Dataset entries

Definition a_raise (d : Decision) (a : acache) : acache :=
  if (a_watermark a <? PolicyRevision d)%Z
  then mkA (map (below (PolicyRevision d)) (a_list a)) (a_seq a) (a_lastFlush a) (a_floor a) (PolicyRevision d) (a_closed a)
  else a.

(** Put [e] in front of the entries of other keys, then bound. *)
Definition a_put (cfg : config) (e : cacheEntry) (a : acache) : acache :=
  let '(l, fl) := a_bound cfg (e :: others (e_key e) (a_list a)) (a_floor a) in
  mkA l (a_seq a) (a_lastFlush a) fl (a_watermark a) (a_closed a).

Definition old_asked (k : key) (a : acache) : Time := from_option e_asked zero_time (a_find k (a_list a)).
Definition old_guard (k : key) (a : acache) : Z := from_option e_guard 0%Z (a_find k (a_list a)).

Definition a_tombstone (cfg : config) (k : key) (a : acache) : acache :=
  let s := u64 (a_seq a + 1) in
  a_put cfg (mkEntry k false zero_decision (old_asked k a) s)
    (mkA (a_list a) s (a_lastFlush a) (a_floor a) (a_watermark a) (a_closed a)).

Definition a_observe (cfg : config) (k : key) (d : Decision) (stamp : Z) (asked now : Time) (a : acache) : acache :=
  if Decision_Local d then a
  else if a_closed a then a
  else let a1 := a_raise d a in
  if negb (Allowed d && Cacheable d) then a_tombstone cfg k a1
  else if (stamp <? a_lastFlush a1)%Z || (stamp <? a_floor a1)%Z then a1
  else if bool_decide (is_Some (a_find k (a_list a1))) && (stamp <? old_guard k a1)%Z then a1
  else if negb (a_fresh cfg (a_watermark a1) (mkEntry k true d asked 0) now) then a1
  else a_put cfg (mkEntry k true d asked (old_guard k a1)) a1.
(* ===== verification/PepCacheDecide.v ===== *)
(** The two programs of src/pep/cache.go that serve callers, Decide and DecideBatch, run while other
    goroutines run critical sections in between: what they return is the PDP's answer to this very
    request, a current cached allow, or a local deny; and a batch is answered whole or denied whole.
    The PDP client is anything that keeps the Decider interface's laws. *)
From S2P Require Import Prelude GoTime PepDecision PepRequest PepDecider PepWire PepFake PepCacheKey PepCache PepCacheSpec PepCacheSafety.

Module Serve.
Import GoTime Decision Request Wire CacheKey Cache Spec Safety.

(** What every reachable state satisfies and every critical section keeps. *)
Record Inv (cfg : config) (c : cache) : Prop := mkInv {
  inv_wf : WF c;
  inv_closed : closed c = true -> view c = [];
  inv_floor : (0 <= floor c)%Z;
  inv_live : forall e, e ∈ view c -> e_live e = true -> cacheable_allow (e_decision e);
}.

Section Serve.
Context {A K : Type} {dec : Decider.Decider A K} {laws : Decider.DeciderLaws A K}.
Variable IsPrint : N -> bool.
Variable sha256 : string -> string.
Variable cfg : config.
Hypothesis Hmax : (0 <= maxEntries cfg)%Z.
Variable client : A.
Variable ready : bool.
Variable ctx : bool.
Variable inter : nat -> cache -> cache.
Variable clock : nat -> Time.
Variable world : nat -> K.
(** Other goroutines touch the cache only through its critical sections. *)
Hypothesis Hinter : forall n c, exists evs, inter n c = foldl (run cfg) c evs.

Notation Decide := (Cache.Decide (A:=A) (K:=K) IsPrint sha256 cfg client ready ctx inter clock world).
Notation DecideBatch := (Cache.DecideBatch (A:=A) (K:=K) IsPrint sha256 cfg client ready ctx inter clock world).

(** ** The invariant *)

Lemma a_floor_put e a : (a_floor a <= a_floor (a_put cfg e a))%Z.
Proof. unfold a_put, a_bound. simpl. apply floor_fold. Qed.

Lemma a_floor_raise d a : a_floor (a_raise d a) = a_floor a.
Proof. unfold a_raise. case_match; reflexivity. Qed.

Problem statement
Starting with the first line of the data above, copy each line exactly until you reach the line with "Definition old_asked (k"; include that line as well.

Answer box
Definition a_raise (d : Decision) (a : acache) : acache :=
  if (a_watermark a <? PolicyRevision d)%Z
  then mkA (map (below (PolicyRevision d)) (a_list a)) (a_seq a) (a_lastFlush a) (a_floor a) (PolicyRevision d) (a_closed a)
  else a.

(** Put [e] in front of the entries of other keys, then bound. *)
Definition a_put (cfg : config) (e : cacheEntry) (a : acache) : acache :=
  let '(l, fl) := a_bound cfg (e :: others (e_key e) (a_list a)) (a_floor a) in
  mkA l (a_seq a) (a_lastFlush a) fl (a_watermark a) (a_closed a).

Definition old_asked (k : key) (a : acache) : Time := from_option e_asked zero_time (a_find k (a_list a)).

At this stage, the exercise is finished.